While today’s effort, Stir-Fry Snow Peas with Pork, is simpler than most else of what’s featured on these pages, its companion sticky rice is even more of a pleasant surprise. For those like me to whom sticky rice is unfamiliar, it tends to cluster, hence the name, and as such bite-size clumps are torn away by hand to sop up all kinds of sauces and dips. Sticky rice serves Southeast Asian cuisines much in the same way that bread does others. Preparing it takes some time, but it’s an unexpectedly accessible task. More about this shortly.
The main entrant is a Cambodian interpretation of stir-fry pork. Much like Khmer culture itself, the original idea was Chinese, filtered through generous Indian influence, and adopted to make it uniquely Cambodian. Like so many prior recipes on these pages, this one started on Mylinh Nakry’s wonderful site, Khmer Krom Recipes.
Garlic, scallions and onions (or here, shallots) help to modify pork’s gaminess. While they provide a certain zing, the bulbs’ influence is a subtle one. The other vegetables’ sweetness also balances pork’s richness and onions’ bite. Snow peas exert a uniquely vegetal influence that brings to mind rolling pastures. Their crunch also is a nice textural contrast to the other softer ingredients.
Bathing all this is a rich yet light mixture that hints of the salty notes soy and oyster sauces add. Infused with all the flavors it hosts, the sauce satisfies with a collection of savory, sweet, salty and green notes. This is exactly the sort of tasty medley sticky rice is meant to absorb. It’s best to let the rice soak for a day (or more) ahead of time, and from there the cook steams it, as illustrated below:A bamboo steamer and cheesecloth are necessary parts, and a cooking ring (seen just below the steamer) is a great tool that allows the cook to use a saucepan , not a wok, filled with water. Not only is this option simpler and more compact, it also frees up the wok for other tasks more vital to the meal: This way, the wok will do the sir-fry, or whatever else is in preparation, while the steamer makes sure there are piles of sticky rice to absorb all those great flavors. Just soak it, then steam it. It’s that simple to produce rice that’s similar to, yet so much better than, what usually is on our tables. It’s basic Food Prep 101.

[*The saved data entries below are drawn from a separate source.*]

(* ===== verification/KademliaHandle.v ===== *)
(** * Kademlia configuration and the user's handle

    [src/src/protocol/libp2p/kademlia/config.rs] and [handle.rs]: the modes of a node and its
    builder, the commands the user queues for the protocol and the events it reads. Channels
    are the lists of what they hold; a sender that waits for room in one is a call that is not
    made yet. The counter of the query identifiers is shared with the protocol and therefore an
    argument. *)

From stdpp Require Import base tactics option list gmap strings.
From Stdlib Require Import NArith Lia Init.Byte.
From S2P Require Import Prelude Multiaddr AddressStore KademliaTypes KademliaStore KademliaQuery ProtocolTypes.

Local Open Scope litep2p_scope.

(** ** Modes *)

Inductive RoutingTableUpdateMode := UpdateManual | UpdateAutomatic.
Inductive IncomingRecordValidationMode := ValidationManual | ValidationAutomatic.
Inductive RemoteAddressMode := AddressAll | AddressGlobalOnly.
Inductive KademliaMode := ModeClient | ModeServer.

#[export] Instance RemoteAddressMode_eq_dec : EqDecision RemoteAddressMode.
Proof. solve_decision. Defined.

(** ** Configuration *)

(** Times in milliseconds. *)
Definition DEFAULT_TTL : N := (36 * 60 * 60 * 1000)%N.
Definition DEFAULT_STORE_CONFIG : MemoryStoreConfig :=
  mkMemoryStoreConfig 1024 (N.to_nat (65 * 1024)) 1024 30 20 (22 * 60 * 60 * 1000) (48 * 60 * 60 * 1000).
Definition PROTOCOL_NAME : ProtocolName := "/ipfs/kad/1.0.0"%string.
Definition REPLICATION_FACTOR : nat := 20.
Definition DEFAULT_MAX_MESSAGE_SIZE : N := (70 * 1024)%N.

(** [Config] and [ConfigBuilder]: the codec is that of length-prefixed messages of at most
    [kc_max_message_size] bytes. *)
Record KadConfig := mkKadConfig {
  kc_protocol_names : list ProtocolName;
  kc_replication_factor : nat;
  kc_known_peers : gmap PeerId (list Multiaddr);
  kc_update_mode : RoutingTableUpdateMode;
  kc_mode : KademliaMode;
  kc_validation_mode : IncomingRecordValidationMode;
  kc_record_ttl : N;
  kc_remote_address_mode : RemoteAddressMode;
  kc_memory_store_config : MemoryStoreConfig;
  kc_max_message_size : N;
}.

(** [ConfigBuilder::new] *)
Definition ConfigBuilder_new : KadConfig :=
  mkKadConfig [] REPLICATION_FACTOR ∅ UpdateAutomatic ModeServer ValidationAutomatic DEFAULT_TTL AddressAll
    DEFAULT_STORE_CONFIG DEFAULT_MAX_MESSAGE_SIZE.

(** [Config::new], on the fields of the builder *)
Definition kc_build (b : KadConfig) : KadConfig :=
  mkKadConfig match kc_protocol_names b with [] => [PROTOCOL_NAME] | names => names end
    (kc_replication_factor b) (kc_known_peers b) (kc_update_mode b) (kc_mode b) (kc_validation_mode b)
    (kc_record_ttl b) (kc_remote_address_mode b) (kc_memory_store_config b) (kc_max_message_size b).

(** ** Commands and events *)

Inductive KademliaCommand :=
| KcAddKnownPeer (peer : PeerId) (addresses : list Multiaddr)
| KcFindNode (peer : PeerId) (query_id : QueryId)
| KcPutRecord (record : DhtRecord) (quorum : Quorum) (query_id : QueryId)
| KcPutRecordToPeers (record : DhtRecord) (quorum : Quorum) (query_id : QueryId) (peers : list PeerId)
    (update_local_store : bool)
| KcGetRecord (key : list byte) (quorum : Quorum) (query_id : QueryId)
| KcGetProviders (key : list byte) (query_id : QueryId)
| KcStartProviding (key : list byte) (quorum : Quorum) (query_id : QueryId)
| KcStopProviding (key : list byte)
| KcStoreRecord (record : DhtRecord).

Inductive KademliaEvent :=
| KvFindNodeSuccess (query_id : QueryId) (target : PeerId) (peers : list (PeerId * list Multiaddr))
| KvRoutingTableUpdate (peers : list PeerId)
| KvPeersDiscovered (peers : list PeerId)
| KvGetRecordSuccess (query_id : QueryId)
| KvGetRecordPartialResult (query_id : QueryId) (record : PeerRecord)
| KvGetProvidersSuccess (query_id : QueryId) (provided_key : list byte) (providers : list ContentProvider)
| KvPutRecordSuccess (query_id : QueryId) (key : list byte)
| KvAddProviderSuccess (query_id : QueryId) (provided_key : list byte)
| KvQueryFailed (query_id : QueryId)
| KvIncomingRecord (record : DhtRecord)
| KvIncomingProvider (provided_key : list byte) (provider : ContentProvider).

(** ** The handle *)

Record KademliaHandle := mkKademliaHandle {
  kh_cmd_tx : list KademliaCommand;
  kh_event_rx : list KademliaEvent;
}.

(** [KademliaHandle::new] *)
Definition KademliaHandle_new : KademliaHandle := mkKademliaHandle [] [].

(** [KademliaHandle::next_query_id], with the new value of the counter *)
Definition kh_next_query_id (counter : N) : QueryId * N := (counter, usize_wrapping_add counter 1).

Definition kh_queue (h : KademliaHandle) (command : KademliaCommand) : KademliaHandle :=
  mkKademliaHandle (kh_cmd_tx h ++ [command]) (kh_event_rx h).

(** What a method that starts a query asks for. *)
Inductive QueryCall :=
| CallFindNode (peer : PeerId)
| CallPutRecord (record : DhtRecord) (quorum : Quorum)
| CallPutRecordToPeers (record : DhtRecord) (peers : list PeerId) (update_local_store : bool) (quorum : Quorum)
| CallGetRecord (key : list byte) (quorum : Quorum)
| CallStartProviding (key : list byte) (quorum : Quorum)
| CallGetProviders (key : list byte).

(** The command of the methods [find_node], [put_record], [put_record_to_peers], [get_record],
    [start_providing] and [get_providers]. *)
Definition query_command (call : QueryCall) (query_id : QueryId) : KademliaCommand :=
  match call with
  | CallFindNode peer => KcFindNode peer query_id
  | CallPutRecord record quorum => KcPutRecord record quorum query_id
  | CallPutRecordToPeers record peers update_local_store quorum =>
      KcPutRecordToPeers record quorum query_id peers update_local_store
  | CallGetRecord key quorum => KcGetRecord key quorum query_id
  | CallStartProviding key quorum => KcStartProviding key quorum query_id
  | CallGetProviders key => KcGetProviders key query_id
  end.

(** The methods that start a query, once there is room. *)
Definition kh_start_query (h : KademliaHandle) (counter : N) (call : QueryCall) : KademliaHandle * N * QueryId :=
  let '(query_id, counter) := kh_next_query_id counter in
  (kh_queue h (query_command call query_id), counter, query_id).

(** What a method that starts none asks for. *)
Inductive PlainCall :=
| CallAddKnownPeer (peer : PeerId) (addresses : list Multiaddr)
| CallStopProviding (key : list byte)
| CallStoreRecord (record : DhtRecord).

(** [KademliaHandle::add_known_peer], [stop_providing] and [store_record], once there is room *)
Definition kh_call (h : KademliaHandle) (call : PlainCall) : KademliaHandle :=
  kh_queue h match call with
             | CallAddKnownPeer peer addresses => KcAddKnownPeer peer addresses
             | CallStopProviding key => KcStopProviding key
             | CallStoreRecord record => KcStoreRecord record
             end.

Section capacity.
(** The room in the channel of commands. *)
Context (capacity : nat).

Definition kh_has_room (h : KademliaHandle) : bool := length (kh_cmd_tx h) <? capacity.

(** [try_find_node], [try_put_record], [try_put_record_to_peers] and [try_get_record]: an
    identifier is drawn even if the command does not go out. *)
Definition kh_try_start_query (h : KademliaHandle) (counter : N) (call : QueryCall) :
    KademliaHandle * N * result unit QueryId :=
  let '(query_id, counter) := kh_next_query_id counter in
  if kh_has_room h then (kh_queue h (query_command call query_id), counter, Ok query_id)
  else (h, counter, Err tt).

(** [try_add_known_peer] and [try_store_record] *)
Definition kh_try_call (h : KademliaHandle) (call : PlainCall) : KademliaHandle * result unit unit :=
  if kh_has_room h then (kh_call h call, Ok tt) else (h, Err tt).
End capacity.

(** [Stream::poll_next]; [closed] says that the protocol has exited. *)
Definition kh_poll_next (closed : bool) (h : KademliaHandle) : KademliaHandle * Poll (option KademliaEvent) :=
  match kh_event_rx h with
  | [] => (h, if closed then Ready None else Prelude.Pending)
  | event :: events => (mkKademliaHandle (kh_cmd_tx h) events, Ready (Some event))
  end.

Stir-Fry Snow Peas with Pork
(Sach Chrouk Char S’det)
- 1 cup water
- 1 tablespoon corn starch
- 1 tablespoon oyster sauce
- 1 tablespoon soy sauce
- 1/2 tablespoon sugar (*1)
- 2 tablespoons vegetable oil (*2)
- 2 cloves garlic, minced
- 1 yellow onion, sliced (*3)
- 1/2 pound lean pork meat, sliced thinly (*4)
- 1/4 teaspoon salt
- 1/4 teaspoon freshly-ground pepper
- 1/2 pound show peas, with tips cut off
- 1 red bell pepper, with seeds removed and sliced
- 2 scallions, white and light green parts, cut into 1-inch lengths
In a small bowl, mix the water, corn starch, oyster sauce, soy sauce and sugar. Set aside mixture.
Meanwhile, heat a wok over a medium-high flame and add the oil. Once the oil shimmers, add the garlic, onion and pork. Season with salt and pepper and stir regularly until meat is tender, about eight minutes.
Add the snow peas, bell pepper and scallions and stir well. Stir in the sauce you prepared, and let it reduce until thickened, about four minutes. Serve with rice.
1 – “Regular” granulated sugar is fine, but I still have some palm sugar in the fridge, so why not? It’s more authentic and healthier this way, though the supply dwindles. Time to buy more.
2 – Actually, peanut oil goes better with most East Asian cuisines, and in this particular case it nicely approximates a pig’s diet, so it’s a perfect compliment.
3 – Naturally, I substituted shallots. Three medium bulbs equal one large onion.
4 – Try to slice your pork perpendicular to the grain, as it’s much more tender that way.